Clipart on AWS Lambda

In our design lab, each request to add a new piece of clipart or process a user upload touches our clipart service. Historically, this application has been hosted on EC2 which has led to some problems for us. A combination of inconsistent load and random hangups on certain files has led to it becoming an operational and financial burden. We chose to undertake the work to migrate the code path which was the worst offender to AWS Lambda. While not painless, this proved to address the two pain points we had with the current setup.

The main issue we had with the old service was load. The load on the application is not consistent, even with autoscaling we end up over-provisioned during off peak hours and under-provisioned at critical times. This has cost us monetarily, with us paying for more servers than we need, or caused issues for customers, both internal and external, when working with clipart inside of the Custom Ink design lab without enough servers to handle all of their requests. The application also suffers from random hangups from poorly formatted clipart files or extremely large user uploads. A request for a file in either of these categories would cause an application server to fail to respond to health checks, leave the load balance, then require manual intervention to become healthy again.

Lambda proved to be an excellent way to combat this issue. Amazon's provided Node.js environment already shipped ImageMagick, a critical part of our existing service; they guaranteed a stronger level of isolation between requests than we can realistically provide; and, like all AWS supported platform, had a well documented client library for accessing all of the stored data we need to complete requests. As long as we could generate files which were similar to the current service, it would reduce the burden on operations, keep a bad image from hampering site performance, and help us control our costs by only paying for the processing time we need.

The Porting Process

The process we needed to replicate performed a few integrated tasks. It was responsible for:

Accomplishing file retrieval from S3 was simple, we just called out to the Node.js SDK to do this. Resizing and scaling are handled by ImageMagick, and color removal and conversion were implemented by hand. Tracking user selection was moved to a SQS queue. The lambda just publishes the requests to the queue, and another application collects the data for reporting purposes.

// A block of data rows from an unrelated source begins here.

(* ===== verification/Shutdown.v ===== *)
(** The life of the server process after main has started it (cmd/api/main.go): it listens
    until a signal arrives, then [srv.Shutdown] closes the listener and waits for the requests
    that are being served, at most ten seconds; the deferred [pool.Close] waits until every
    connection is back in the pool; then the process exits, with whatever the goroutines that
    requests have started were doing.

    A listener that fails is fatal: the process ends at once, as when it is killed; that is the
    restart of [PaymentConcurrency.era].

    [http.Server] and the pool are libraries: what is used of them is the rule of [life] that
    stands for the call. *)

From S2P Require Export Drain.

Section Shutdown.
Context {U : UUIDLib} {UL : UUIDLaws} {P : PgLib} {JL : JsonbLaws} {ES : EncryptionService} {EL : EncryptionLaws}.
Context {HS : HashService} {HL : HashLaws} {SS : SignatureService} {TS : TokenService} {TL : TokenLaws}.
Context {UP : URLParser} {RU : RequestURI} {V : Validator} {VL : ValidatorLaws} {GF : GinFallback}.
Context {B : Backend} {BL : BackendLaws}.

(** [context.WithTimeout(context.Background(), 10*time.Second)] *)
Definition shutdown_timeout : duration := 10 * Second.

(** Serving; [srv.Shutdown], until the deadline at most; the deferred [pool.Close]; gone. *)
Inductive phase := Listening | Draining (deadline : time) | Closing | Exited.

(** Goroutines that serve a connection, and those started with [go]. *)
Inductive role := Handler | Background.

Definition process : Type := phase * list (role * prog unit) * St.

(** [srv.Shutdown] has nothing to wait for. *)
Definition served (gs : list (role * prog unit)) : Prop := Forall (fun g => g.1 = Handler -> g.2 = Ret tt) gs.

Inductive life : process -> process -> Prop :=
| life_move ph gs s gs' s' n :
    ph <> Exited -> moves (gs.*2, s) (gs'.*2, s') -> gs'.*1 = gs.*1 ++ replicate n Background ->
    life (ph, gs, s) (ph, gs', s')
| life_arrive gs s p :
    request p -> life (Listening, gs, s) (Listening, gs ++ [(Handler, p)], s)
| life_signal gs s :
    life (Listening, gs, s) (Draining (v_clock (view s) + shutdown_timeout), gs, s)
| life_shutdown deadline gs s :
    served gs \/ deadline <= v_clock (view s) -> life (Draining deadline, gs, s) (Closing, gs, s)
| life_exit gs s s' :
    idle s -> restarted (view s) (view s') -> life (Closing, gs, s) (Exited, [], s').

(** Up to its exit, what the server does is what a pool of requests does. *)
Lemma moves_pool served a b : moves a b -> pool_step served a b.
Proof. intros []; [by eapply step_op|by eapply step_go|done]. Qed.

Lemma life_pool s q :
  rtc life (Listening, [], s) q -> q.1.1 <> Exited -> rtc (pool_step request) ([], s) (q.1.2.*2, q.2).
Proof.
  revert q. apply (rtc_ind_r (fun q => q.1.1 <> Exited -> rtc (pool_step request) ([], s) (q.1.2.*2, q.2))); [done|].
  intros q q' _ Hl IH Hne. destruct Hl as [ph gs s0 gs' s1 n Hph Hm _|gs s0 p Hp|gs s0|d gs s0 _|]; simpl in *.
  - eapply rtc_r; [by apply IH|by apply moves_pool].
  - eapply rtc_r; [by apply IH|]. rewrite fmap_app. by apply step_arrive.
  - by apply IH.
  - by apply IH.
  - done.
Qed.

(** Each move of the goroutines is one of the process. *)
Lemma life_moves ph gs s qs s' :
  ph <> Exited -> moves (gs.*2, s) (qs, s') -> exists gs', gs'.*2 = qs /\ life (ph, gs, s) (ph, gs', s').
Proof.
  intros Hph Hm. assert (exists n, length qs = (length gs + n)%nat) as [n Hn].
  { inversion Hm; simplify_eq; [exists 0%nat|exists 1%nat]; rewrite ?length_app, length_insert, length_fmap; simpl; lia. }
  assert (Hlen : length (gs.*1 ++ replicate n Background) = length qs).
  { rewrite length_app, length_fmap, length_replicate. lia. }
  assert (Hsnd : (zip (gs.*1 ++ replicate n Background) qs).*2 = qs) by (apply snd_zip; lia).
  exists (zip (gs.*1 ++ replicate n Background) qs). split; [done|].
  apply life_move with n; [done|by rewrite Hsnd|]. apply fst_zip. lia.
Qed.

Lemma life_plays ph gs s qs s' :
  ph <> Exited -> rtc moves (gs.*2, s) (qs, s') -> exists gs', gs'.*2 = qs /\ rtc life (ph, gs, s) (ph, gs', s').
Proof.
  intros Hph Hm. remember (gs.*2, s) as a eqn:Ha. remember (qs, s') as b eqn:Hb. revert gs s Ha.
  induction Hm as [a|a [qs1 s1] b Hab _ IH]; intros gs s ->; [simplify_eq; eauto using rtc_refl|].
  destruct (life_moves ph gs s qs1 s1 Hph Hab) as (gs1 & <- & Hl).
  destruct (IH Hb gs1 s1 eq_refl) as (gs' & <- & Hr). exists gs'. split; [done|]. by eapply rtc_l.
Qed.

Lemma life_arrives gs s ps :
  Forall request ps -> rtc life (Listening, gs, s) (Listening, gs ++ (pair Handler <$> ps), s).
Proof.
  intros Hps. revert gs. induction Hps as [|p ps Hp _ IH]; intros gs; [by rewrite app_nil_r|].
  eapply rtc_l; [by apply life_arrive|]. specialize (IH (gs ++ [(Handler, p)])). by rewrite <- app_assoc in IH.
Qed.

(** After the signal. *)
Definition leaving (ph : phase) : Prop := ph = Closing \/ exists d, ph = Draining d.

Lemma leaving_next ph gs s p : leaving ph -> life (ph, gs, s) p ->
  (exists gs' s' n, p = (ph, gs', s') /\ moves (gs.*2, s) (gs'.*2, s') /\ gs'.*1 = gs.*1 ++ replicate n Background) \/
  (exists d, ph = Draining d /\ p = (Closing, gs, s) /\ (served gs \/ d <= v_clock (view s))) \/
  (exists s', ph = Closing /\ p = (Exited, [], s') /\ idle s /\ restarted (view s) (view s')).
Proof. intros Hph Hl. inversion Hl; simplify_eq; try (destruct Hph as [|[? ?]]; done); eauto 12. Qed.

(** *** It ends *)

Lemma exited_sn gs s : sn life (Exited, gs, s).
Proof. constructor. intros p Hl. inversion Hl; simplify_eq; done. Qed.

Lemma phase_sn ph : (forall gs s p, life (ph, gs, s) p -> sn life p \/
    exists gs' s', p = (ph, gs', s') /\ moves (gs.*2, s) (gs'.*2, s')) -> forall gs s, sn life (ph, gs, s).
Proof.
  intros Hnext gs s. remember (gs.*2, s) as m eqn:Hm. revert gs s Hm.
  assert (Hsn : sn moves m) by (destruct m; apply moves_sn). induction Hsn as [m _ IH]. intros gs s ->. constructor. intros p Hl.
  destruct (Hnext _ _ _ Hl) as [|(gs' & s' & -> & Hs)]; [done|]. by eapply IH.
Qed.

Lemma closing_sn gs s : sn life (Closing, gs, s).
Proof.
  apply phase_sn. intros gs1 s1 p Hl.
  apply leaving_next in Hl as [(gs' & s' & n & -> & Hm & _)|[(d & [=] & _)|(s' & _ & -> & _)]];
    [right; eauto|left; apply exited_sn|by left].
Qed.

Lemma draining_sn d gs s : sn life (Draining d, gs, s).
Proof.
  apply phase_sn. intros gs1 s1 p Hl.
  apply leaving_next in Hl as [(gs' & s' & n & -> & Hm & _)|[(d' & _ & -> & _)|(s' & [=] & _)]];
    [right; eauto|left; apply closing_sn|right; eauto].
Qed.

(** *** How far it has come *)

Lemma restarted_idle s s' : restarted (view s) (view s') -> idle s'.
Proof. intros [_ Hx _ _ _] h. unfold tx_open. rewrite Hx. destruct (v_txs (view s) !! h); simpl; tauto. Qed.

(** Time goes on, and what has finished stays so. *)
Lemma moves_on gs s gs' s' n :
  moves (gs.*2, s) (gs'.*2, s') -> gs'.*1 = gs.*1 ++ replicate n Background ->
  v_clock (view s) <= v_clock (view s') /\ (served gs -> served gs') .
Proof.
  intros Hm H1. split.
  - inversion Hm as [ps0 s0 i X o k x s1 Hp E| |]; simplify_eq; [|lia..]. by apply (op_clock true o _ x), exec_spec.
  - intros Hs. apply Forall_lookup. intros i [ro q] Hi Hro. simpl in Hro. subst ro. simpl.
    assert (Hi1 : gs'.*1 !! i = Some Handler) by (by rewrite list_lookup_fmap, Hi).
    assert (Hi2 : gs'.*2 !! i = Some q) by (by rewrite list_lookup_fmap, Hi).
    rewrite H1 in Hi1. apply lookup_app_Some in Hi1 as [Hi1|[_ [? _]%lookup_replicate]]; [|done].
    apply list_lookup_fmap_Some in Hi1 as ([ro p] & Heq & Hg). simpl in Heq. subst ro.
    pose proof (Forall_lookup_1 _ _ _ _ Hs Hg eq_refl) as Hp. simpl in Hp. subst p.
    assert (Hg2 : gs.*2 !! i = Some (Ret tt)) by (by rewrite list_lookup_fmap, Hg).
    pose proof (lookup_lt_Some _ _ _ Hg2) as Hlt.
    inversion Hm as [ps0 s0 j X o k x s1 Hp E|ps0 s0 j c k Hp|? ? ? []]; simplify_eq;
      (destruct (decide (j = i)) as [->|Hne]; [congruence|]).
    + match goal with H : _ = gs'.*2 |- _ => rewrite <- H, list_lookup_insert_ne in Hi2 by done end. congruence.
    + match goal with H : _ = gs'.*2 |- _ =>
        rewrite <- H, lookup_app_l, list_lookup_insert_ne in Hi2 by (rewrite ?length_insert; done) end. congruence.
Qed.
(** The states of a shutdown. *)
Lemma shutdown_states s d gs0 s0 p :
  ready s -> rtc life (Listening, [], s) (Draining d, gs0, s0) -> rtc life (Draining d, gs0, s0) p ->
  (exists ph gs1 s1 n, p = (ph, gs1, s1) /\ (ph = Draining d \/ ph = Closing /\ (served gs1 \/ d <= v_clock (view s1))) /\
     gs1.*1 = gs0.*1 ++ replicate n Background /\ rtc life (Listening, [], s) p) \/
  (exists s'', p = (Exited, [], s'') /\ ready s'' /\ idle s'' /\ reachable s s'').
Proof.
  intros Hs Hpre Hl. revert p Hl. apply rtc_ind_r.
  { left. exists (Draining d), gs0, s0, 0%nat. split_and!; [done|by left|by rewrite app_nil_r|done]. }
  intros q q' _ Hl [(ph & gs1 & s1 & n & -> & Hph & H1 & Hp)|(s1 & -> & _)]; [|by inversion Hl].
  assert (Hlv : leaving ph) by (destruct Hph as [->|[-> _]]; [right; by exists d|by left]).
  pose proof (rtc_r _ _ _ Hp Hl) as Hp'.
  apply (leaving_next _ _ _ _ Hlv) in Hl as [(gs2 & s2 & m & -> & Hm & H2)|[(d' & -> & -> & Hw)|(s2 & -> & -> & _ & Hr)]].
  - left. exists ph, gs2, s2, (n + m)%nat. destruct (moves_on _ _ _ _ _ Hm H2) as [Hc Hsv]. split_and!; [done| | |done].
    + destruct Hph as [?|[? [?|?]]]; [by left|right; split; auto|right; split; [done|right; lia]].
    + by rewrite H2, H1, <- app_assoc, replicate_add.
  - left. destruct Hph as [[= ->]|[? _]]; [|done]. exists Closing, gs1, s1, n. split_and!; [done|by right|done..].
  - right. exists s2. assert (reachable s s2) as Hreach.
    { eapply rtc_l; [|apply rtc_once, era_restarts, Hr]. eapply era_serves. by apply (life_pool s (Closing, gs1, s1)). }
    split; [done|]. split; [by apply (reachable_steps s)|]. split; [by eapply restarted_idle|done].
Qed.

(** A handler that was running is at its place, and done once all are. *)
Lemma served_handler (gs0 gs1 : list (role * prog unit)) n i p :
  gs1.*1 = gs0.*1 ++ replicate n Background -> served gs1 -> gs0 !! i = Some (Handler, p) -> gs1 !! i = Some (Handler, Ret tt).
Proof.
  intros H1 Hs Hi. assert (Hi1 : gs1.*1 !! i = Some Handler).
  { rewrite H1, lookup_app_l; [by rewrite list_lookup_fmap, Hi|]. rewrite length_fmap. by eapply lookup_lt_Some. }
  apply list_lookup_fmap_Some in Hi1 as ([ro q] & Heq & Hq). simpl in Heq. subst ro.
  pose proof (Forall_lookup_1 _ _ _ _ Hs Hq eq_refl) as He. simpl in He. by subst q.
Qed.

(** C6: a signal stops the server, and not before its requests are answered.  From the signal on,
    whatever the requests and the goroutines they have started still do and whatever fails, no
    schedule keeps the process alive for ever, and until it has exited it can go on.  When it
    exits, every connection is back in the pool, and each request that was being served at the
    signal has been answered, unless ten seconds have passed since.  The exit leaves a state that a
    run of the server may leave, with no transaction open: what the theorems about reachable
    states show holds of it. *)
Theorem shutdown_completes s gs0 s0 d :
  (forall s, exists s', restarted (view s) (view s')) -> ready s -> idle s ->
  rtc life (Listening, [], s) (Listening, gs0, s0) -> life (Listening, gs0, s0) (Draining d, gs0, s0) ->
  sn life (Draining d, gs0, s0) /\
  (forall p, rtc life (Draining d, gs0, s0) p ->
     red life p \/ exists s'', p = (Exited, [], s'') /\ ready s'' /\ idle s'' /\ reachable s s'') /\
  (forall ph gs1 s1 s'', rtc life (Draining d, gs0, s0) (ph, gs1, s1) -> life (ph, gs1, s1) (Exited, [], s'') ->
     idle s1 /\
     (v_clock (view s1) < v_clock (view s0) + 10 * Second ->
      forall i p, gs0 !! i = Some (Handler, p) -> gs1 !! i = Some (Handler, Ret tt))).
Proof.
  intros Hexit Hs Hset Hpre Hsig. pose proof (rtc_r _ _ _ Hpre Hsig) as Hdr. split; [apply draining_sn|]. split.
  - intros p Hl. destruct (shutdown_states s d gs0 s0 p Hs Hdr Hl) as [(ph & gs1 & s1 & n & -> & Hph & _ & Hp)|]; [left|by right].
    assert (Hne : ph <> Exited) by (by destruct Hph as [->|[-> _]]).
    apply (life_pool s (ph, gs1, s1)) in Hp as Hpool; [simpl in Hpool|done].
    pose proof (requests_ordered _ _ _ Hs Hset Hpool) as Hok.
    destruct (moves_dec gs1.*2 s1) as [[[qs s2] Hm]|Hnf].
    { destruct (life_moves ph gs1 s1 qs s2) as (gs2 & _ & Hl2); [done..|]. by eexists. }
    destruct Hph as [->|[-> _]].
    + exists (Closing, gs1, s1). apply life_shutdown. left.
      pose proof (stuck_done _ _ Hok Hnf) as Hall. rewrite Forall_fmap in Hall. eapply Forall_impl; [exact Hall|]. by intros.
    + destruct (Hexit s1) as [s2 Hr]. exists (Exited, [], s2). apply life_exit; [by eapply stuck_idle|done].
  - intros ph gs1 s1 s'' Hl Hx.
    destruct (shutdown_states s d gs0 s0 _ Hs Hdr Hl) as [(ph' & gs1' & s1' & n & [= <- <- <-] & Hph & H1 & _)|(s2 & [= -> -> ->] & _)];
      [|by inversion Hx].
    inversion Hx; simplify_eq; try done. split; [done|]. intros Hlt i p Hi.
    destruct Hph as [|[_ [Hsv|Hd]]]; [done|by eapply served_handler|].
    inversion Hsig; simplify_eq. unfold shutdown_timeout in *. lia.
Qed.
End Shutdown.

Porting to Lambda was not difficult, the first version was completed in about two days of work, but the process wasn't without issues. Debugging took much longer and we ran into a few hiccups along the way.

Some Hiccups

The issues we ran into fell into three groups, API Gateway issues, ImageMagick issues and environment reuse issues.

API Gateway is an Amazon service which, among other things, allows for you to invoke a Lambda function over HTTP. It is first and foremost designed for use with XML or JSON. This becomes a problem when trying to serve binary since the api gateway attempts to set the headers for xml, text, or json over the binary content.

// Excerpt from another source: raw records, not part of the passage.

(* ===== verification/Demo.v ===== *)
(** A small world to evaluate the program in: one merchant, its wallet, a server that the
    constants below decide; and how a computed run becomes a fact about [run]. *)

From S2P Require Export Instances Concurrency PaymentConcurrency Drain.

Section Computed.
Context {U : UUIDLib} {P : PgLib} {B : Backend}.

Definition answer {A} (p : prog A) (s : St) : option A := (fun x => x.1.1) <$> run p [] s.
Definition trace {A} (p : prog A) (s : St) : list event := default [] ((fun x => x.1.2) <$> run p [] s).
Definition after {A} (p : prog A) (s : St) : St := default s (snd <$> run p [] s).

Lemma run_answer {A} (p : prog A) s a : answer p s = Some a -> run p [] s = Some (a, trace p s, after p s).
Proof.
  unfold answer, trace, after. destruct (run p [] s) as [[[a' es] s']|]; simpl; [|done]. by intros [= ->].
Qed.

Definition ends {A} (p : prog A) (s : St) : bool := match answer p s with Some _ => true | None => false end.

Lemma run_some {A} (p : prog A) s : ends p s = true -> exists a, run p [] s = Some (a, trace p s, after p s).
Proof. unfold ends. destruct (answer p s) as [a|] eqn:E; [|done]. intros _. exists a. by apply run_answer. Qed.

Lemma run_answered {A X} (p : prog A) s (f : A -> X) x :
  f <$> answer p s = Some x -> exists a, run p [] s = Some (a, trace p s, after p s) /\ f a = x.
Proof.
  destruct (answer p s) as [a|] eqn:E; [|done]. intros [= <-]. exists a. split; [by apply run_answer|done].
Qed.

Lemma run_reliable {BL : BackendLaws} {A} (p : prog A) es s a es' s' :
  reliable s -> run p es s = Some (a, es', s') -> reliable s'.
Proof.
  revert es s a. induction p as [A a0|A X o k IH|A c IHc k IH]; intros es s a Hr; cbn [run].
  - by intros [= _ _ <-].
  - destruct (exec X o s) as [[x s1]|] eqn:E; [|done]. apply IH. by destruct (exec_reliable _ _ _ _ _ Hr E).
  - by apply IH.
Qed.

Lemma run_same {A} (p : prog A) es s a es' s' a2 es2 s2 :
  run p es s = Some (a, es', s') -> run p es s = Some (a2, es2, s2) -> a = a2 /\ es' = es2 /\ s' = s2.
Proof. intros -> [= -> -> ->]. done. Qed.

Definition said_ok {A} (x : option (res A)) : bool := match x with Some (Ok _) => true | _ => false end.
Definition said_err {A} (x : option (res A)) : bool := match x with Some (Err _) => true | _ => false end.

Lemma run_ok {A} (p : prog (res A)) s :
  said_ok (answer p s) = true -> exists a, run p [] s = Some (Ok a, trace p s, after p s).
Proof. destruct (answer p s) as [[a|]|] eqn:E; try done. intros _. exists a. by apply run_answer. Qed.

Lemma run_err {A} (p : prog (res A)) s :
  said_err (answer p s) = true -> exists e, run p [] s = Some (Err e, trace p s, after p s).
Proof. destruct (answer p s) as [[|e]|] eqn:E; try done. intros _. exists e. by apply run_answer. Qed.

(** A schedule: which goroutine performs its next operation; one that waits is passed over. *)
Fixpoint play (schedule : list nat) (ps : list (prog unit)) (s : St) : list (prog unit) * St :=
  match schedule with
  | [] => (ps, s)
  | i :: schedule =>
    match ps !! i with
    | Some (Do o k) =>
      match exec _ o s with
      | Some (x, s') => play schedule (<[i := k x]> ps) s'
      | None => play schedule ps s
      end
    | Some (Go c k) => play schedule (<[i := k]> ps ++ [c]) s
    | _ => play schedule ps s
    end
  end.

Lemma play_steps served schedule ps s : rtc (pool_step served) (ps, s) (play schedule ps s).
Proof.
  revert ps s. induction schedule as [|i schedule IH]; intros ps s; [done|]. cbn [play].
  destruct (ps !! i) as [[|X o k|c k]|] eqn:Hi; try apply IH.
  - destruct (exec X o s) as [[x s']|] eqn:E; [|apply IH].
    eapply rtc_l; [by eapply step_op|apply IH].
  - eapply rtc_l; [by eapply step_go|apply IH].
Qed.

Lemma arrive (served : prog unit -> Prop) qs ps s :
  Forall served qs -> rtc (pool_step served) (ps, s) (ps ++ qs, s).
Proof.
  revert ps. induction qs as [|q qs IH]; intros ps Hq; [by rewrite app_nil_r|].
  inversion Hq; subst. eapply rtc_l; [by apply step_arrive|].
  replace (ps ++ q :: qs) with ((ps ++ [q]) ++ qs) by (by rewrite <- app_assoc). by apply IH.
Qed.
End Computed.

(** An equation between closed terms, checked by evaluating both sides. *)
Ltac evaluate := match goal with |- ?a = ?b => vm_cast_no_check (eq_refl b) end.

(** ** The world *)

Definition demo_key : AESEncryptionService := mkAES (string_of (zeros 32)).

#[export] Instance DemoEncryption : EncryptionService := aes_service demo_key.
#[export] Instance DemoEncryptionLaws : EncryptionLaws.
Proof. by apply aes_laws. Qed.

#[export] Instance DemoHash : HashService := argon2_service.
#[export] Instance DemoHashLaws : HashLaws := argon2_laws.
#[export] Instance DemoTokens : TokenService := jwt_service (mkJWT "jwt secret" (24 * Hour) "gateway").
#[export] Instance DemoTokenLaws : TokenLaws := jwt_laws _.

Definition demo_sealed (z : Z) : string :=
  hex_encode (gcm_seal (aes_key demo_key) (string_of (zeros 12)) (FormatInt z)).

Definition seal (text : string) : string := hex_encode (gcm_seal (aes_key demo_key) (string_of (zeros 12)) text).

Definition demo_hash (password : string) : string :=
  encode_hash "0123456789abcdef" (argon2_IDKey password "0123456789abcdef" argon2Time argon2Memory argon2Threads argon2KeyLen).

(** The merchant [shop], whose password is [correct horse] and whose secret key is [s3cret]. *)
Definition demo_merchant : Merchant :=
  mkMerchant (uuid_n 1) "shop" (demo_hash "correct horse") "Shop" "access" (seal "s3cret")
    (Some "http://shop.example/hook") MerchantStatusActive 0 0.
Definition demo_wallet (b : Z) : Wallet := mkWallet (uuid_n 2) (uuid_n 1) "VND" (demo_sealed b) None 0 0.
Definition demo_tables (b : Z) : Tables :=
  apply_writes [WMerchant demo_merchant; WWallet (demo_wallet b)] empty_tables.

Definition demo_env (faults : nat -> option Fault) : Env :=
  mkEnv (fun _ => 1000000) (fun n => uuid_n (10 + Z.of_nat n)) (fun n k => byte_of (Z.of_nat (n + k)))
    faults (fun _ => O) 1 (fun _ => inl 200).

Definition no_faults : nat -> option Fault := fun _ => None.

(** A server with balance [b] at 2023-11-14T22:13:20Z. *)
Definition demo_with (faults : nat -> option Fault) (b : Z) : @St _ ServerBackend :=
  mkServer (demo_env faults) 0 (mkView (demo_tables b) ∅ ∅ ∅ (1700000000 * Second)).
Definition demo : Z -> @St _ ServerBackend := demo_with no_faults.

Definition demo_payment (ref : string) (amount : Z) : PaymentRequest :=
  mkPaymentRequest (uuid_n 1) ref amount "VND" "" "10.0.0.1" None.
Definition demo_refund (ref : string) (amount : option Z) : RefundRequest :=
  mkRefundRequest (uuid_n 1) ref amount "broken" "" "10.0.0.1".
Definition demo_topup (amount : Z) : TopupRequest := mkTopupRequest (uuid_n 1) amount "VND".

(** A request over HTTP, with the given headers; and one the merchant signed. *)
Definition headers (l : list (string * string)) (name : string) : string :=
  default "" (snd <$> List.find (fun h => (h.1 =? name)%string) l).

Definition demo_http (method path body : string) (hs : list (string * string)) : Request :=
  mkRequest method path (headers hs) (fun _ => None) "10.0.0.1" (mkReader body None).

Definition demo_signed (path body nonce : string) : Request :=
  demo_http "POST" path body
    [(HeaderAccessKey, "access"); (HeaderTimestamp, "1700000000"); (HeaderNonce, nonce);
     (HeaderSignature, Sign "s3cret" (BuildCanonicalString "POST" path 1700000000 nonce body))].

Definition payment_body (ref : string) (amount : Z) : string :=
  json_print (JObj [("reference_id", JStr ref); ("amount", int_json amount); ("currency", JStr "VND")]).

(** The process is killed and started again. *)
Definition reboot (s : @St _ ServerBackend) : @St _ ServerBackend :=
  mkServer (sv_env s) (sv_tick s)
    (mkView (v_tables (view s)) ((fun _ => Closed) <$> v_txs (view s)) ∅ (v_redis (view s)) (v_clock (view s))).

Lemma reboot_restarts s : restarted (view s) (view (reboot s)).
Proof. split; simpl; try done. intros h. apply lookup_fmap. Qed.

(** The server as main.go wires it. *)
Definition main_deps : RouterDeps := mkRouterDeps true true true true true true None "".

Lemma demo_row_wallet b id w : wallets (demo_tables b) !! id = Some w -> id = uuid_n 2 /\ w = demo_wallet b.
Proof.
  unfold demo_tables, apply_writes. cbn [fold_left apply_write wallets empty_tables].
  rewrite lookup_insert_Some. intros [[<- <-]|[_ H]]; [done|]. by rewrite lookup_empty in H.
Qed.

Lemma demo_row_merchant b id m : merchants (demo_tables b) !! id = Some m -> id = uuid_n 1 /\ m = demo_merchant.
Proof.
  unfold demo_tables, apply_writes. cbn [fold_left apply_write merchants empty_tables].
  rewrite lookup_insert_Some. intros [[<- <-]|[_ H]]; [done|]. by rewrite lookup_empty in H.
Qed.

Lemma demo_no_transaction b : transactions (demo_tables b) = ∅.
Proof. done. Qed.
Lemma demo_no_log b : idempotency_logs (demo_tables b) = ∅.
Proof. done. Qed.

Lemma demo_wf b : wf_tables (demo_tables b).
Proof.
  split.
  - by intros id m [-> ->]%demo_row_merchant.
  - by intros id m [-> ->]%demo_row_merchant id' m' [-> ->]%demo_row_merchant.
  - intros id w [-> ->]%demo_row_wallet. done.
  - intros id t. rewrite demo_no_transaction. by rewrite lookup_empty.
  - intros id t. rewrite demo_no_log. by rewrite lookup_empty.
  - by intros id m [-> ->]%demo_row_merchant.
  - by intros id w [-> ->]%demo_row_wallet.
  - intros id t. rewrite demo_no_transaction. by rewrite lookup_empty.
Qed.

Lemma demo_ready faults b : ready (demo_with faults b).
Proof.
  split_and!.
  - by apply locks_ok_idle.
  - apply demo_wf.
  - intros k s e H. simpl in H. by rewrite lookup_empty in H.
Qed.

Lemma demo_ok b : ledger_ok (demo_tables b).
Proof. split; [apply demo_wf|..]; intros id t; rewrite demo_no_transaction; by rewrite lookup_empty. Qed.

Lemma demo_idle faults b : idle (demo_with faults b).
Proof. intros h Hh. unfold tx_open in Hh. simpl in Hh. by rewrite lookup_empty in Hh. Qed.

(** Idleness can be computed. *)
Definition idleb (s : @St _ ServerBackend) : bool :=
  forallb (fun kv => negb (is_open kv.2)) (map_to_list (v_txs (view s))).

Lemma idleb_idle s : idleb s = true -> idle s.
Proof.
  unfold idleb. rewrite forallb_forall. intros Hall h Hh. unfold tx_open in Hh.
  destruct (v_txs (view s) !! h) as [t|] eqn:Ht; [|done].
  apply elem_of_map_to_list, list_elem_of_In, Hall in Ht. by destruct t.
Qed.

Lemma demo_reliable b : reliable (demo b).
Proof. intros n _. done. Qed.

Lemma demo_only_wallet b f :
  f (demo_wallet b) = true -> forall id w, wallets (demo_tables b) !! id = Some w -> f w = true -> w = demo_wallet b.
Proof. intros _ id w [_ ->]%demo_row_wallet. done. Qed.

(** A payment leaves the world ready for the next request. *)
Lemma payment_again req s r :
  payment_valid req -> ready s -> ledger_ok (tables s) -> answer (ProcessPayment req) s = Some r ->
  ready (after (ProcessPayment req) s) /\ ledger_ok (tables (after (ProcessPayment req) s)).
Proof.
  intros Hv Hs Hok Hr. apply run_answer, (payment_run _ _ _ _ _ Hv Hs) in Hr as [Ho Hs']. split; [done|].
  apply outcome_eq in Ho. inversion Ho as [k r' Hk Ha HT|txn T' Hu Hst|e Hf|e Hf He|txn err T' Hf Hu Hst]; subst; try congruence;
    eapply step_keeps_ok; [exact Hok|by eapply ls_payment|exact Hok|by eapply ls_payment].
Qed.

Lemma demo_payment_valid ref amount :
  (String.length ref <= 100)%nat -> in_int64 amount -> payment_valid (demo_payment ref amount).
Proof. intros Hr Ha. split; [done|]. simpl. pose proof (rune_count_length ref). lia. Qed.

(** A payment of that merchant, as it is kept. *)
Definition demo_txn : Transaction :=
  mkTransaction (uuid_n 5) "ORD-1" (uuid_n 1) (uuid_n 2) 250 "" TransactionTypePayment TransactionStatusSuccess
    "" "10.0.0.1" None None (1700000000 * Second) (Some (1700000000 * Second)).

To get it to serve an arbitrary binary back to a web browser requires you to do two things. First, you need to set isBase64Encoded to true in the returned json of the handler. Second, you need to update your binary media types to include */* then redeploy the stage.

The second major issue we ran into was ImageMagick on Lambda itself. Long story short, we were unable to disable antialiasing when resizing. That issue required us to render each clipart at their preferred eps size, pull the image into memory, use the CIEDE 2000 formula to identify the colors we need to remove, then apply our optional one color conversation pass. When looking at using ImageMagick on Lambda I would strongly suggest testing anything related to color heavily before investing.

Finally we had some issues with environment reuse. The temporary space that AWS provides is kept when lambda containers are reused. This means that if / when your lambda function reaches the point where AWS starts to reuse environments, you can fill up the disk and cause your function to error out. The easiest way to deal with that is to delete any files your lambda function created before finishing execution.

Monitoring

At CustomInk we use Rollbar for all of our error reporting. When using Rollbar with Lambda, take advantage of their out of the box integration for lambda.

I would also strongly suggest setting up X-Ray. This service proved to be invaluable during development allowing us to see slow paths in our code. If you use promises to structure your code i've found the following snippet to be helpful:

var AWSXRay = require('aws-xray-sdk-core')

const TRACE_ID = process.env._X_AMZN_TRACE_ID

function xrayPromise(segment, promise) {
    if(TRACE_ID == undefined) {
        return promise
    }

    return new Promise(function(resolve, reject) {
        AWSXRay.captureAsyncFunc(segment, function(subsegment) {
            promise.then(function(output) {
                subsegment.close()
                resolve(output)
            }).catch(function(err) {
                subsegment.close(err)
                reject(err)
            })
        })
    })
}

module.exports = xrayPromise

In Production

Moving over to a Lambda based process allowed us to cut down on the number and size of the servers needed for our clipart service. Overall we feel that Lambda was a good fit for the project. It allowed us to realize the goal of a better scaling clipart process and gain significant cost savings.